Coalbed methane (CBM) is stored and transported in coal pores, and the size, shape, and connectivity of coal pores directly affect the CBM endowment state and transport process, which have direct implications for gas disaster prevention and CBM mining. However, previous studies on the characterization and genesis of coal nanopores have mainly focused on mineral composition and molecular structure, paying relatively little attention to the effect of the size and directionality of aromatic structures on pore formation. This study determined the nanopore characteristics and the relationship of coal nanopores with aromatic ring size and ordering.

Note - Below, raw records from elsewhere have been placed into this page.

Lemma meshes_dict_usable_files_witness :
  ∃ fs' tree' meshes_dict,
    retrieve_or_construct_meshes example_get_structures_tree
      (create_region_mesh_spec example_compute)
      allen_bbp_ccfv3a_entire_mouse_brain "atlas" example_volume
      example_structures ∅ = Ok (fs', tree', meshes_dict) ∧
    (is_Some (meshes_dict !! 567) ↔
     ∃ f, fs' !! mesh_path_of "atlas" 567 = Some f ∧ 512 ≤ Path.st_size f).
Proof.
  destruct (retrieve_or_construct_meshes example_get_structures_tree
              (create_region_mesh_spec example_compute)
              allen_bbp_ccfv3a_entire_mouse_brain "atlas" example_volume
              example_structures ∅) as [[[fs' tree'] d]|e] eqn:Hrun;
    [|vm_compute in Hrun; discriminate Hrun].
  exists fs', tree', d. split; [reflexivity|].
  apply (proj1 (meshes_dict_usable_files _ _ _ _ _ _ _ _ _ _ Hrun)
           (Structure 567 "Cerebrum" "CH" [997; 8; 567] [176; 240; 255])).
  do 2 right. left.
Defined.

Example meshes_dict_example :
  (λ r, match r with Ok (_, _, d) => Some (map_to_list d) | Raise _ => None end)
    (retrieve_or_construct_meshes example_get_structures_tree
       (create_region_mesh_spec example_compute)
       demba_dev_mouse "atlas" example_volume example_structures ∅)
  = Some [ (997, "atlas/meshes/997.obj"); (8, "atlas/meshes/8.obj") ].
Proof. vm_compute. reflexivity. Qed.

To this end, coal samples of different maturity levels, which were obtained through heating under an open-exchange system, were analyzed through Scanning Electron Microscopy, Mercury Intrusion Porosimetry, Low Temperature Nitrogen Adsorption, and High-Resolution Transmission Electron Microscope. The results showed that the pores transitioned from organic matter pores to microfractures with the increase of coal maturity. Moreover, the size of aromatic rings gradually increases and the directionality is also gradually enhanced. The diameter of pores with the smallest throat gradually decreases with the increase of the coal rank, and the volume of mesopores exhibits a trend of initial increase followed by a decrease. The volume of macropores exhibits a trend of initial slow increase followed by a rapid increase with the rise of coal rank. The average fractal dimension of macropores decreases with increasing coal maturity, indicating that the non-homogeneity of pore structure gradually decreases and the pore-fracture system tends to homogenize. The average fractal dimension of mesopores shows a fluctuating change trend of low–high-low–high with the increase of coal rank. The relationship between aromatic ring sizes and nanopores shows that pores of 2–9 nm may be controlled by aromatic rings of 5.5–14.4 Å, and 9–10 nm pores may be controlled by 5.5–7.4 Å and 7.5–11.4 Å aromatic rings. The control of 10–15 nm pores is unclear, and 15–50 nm pores may be controlled by 3.0–5.4 Å aromatic rings.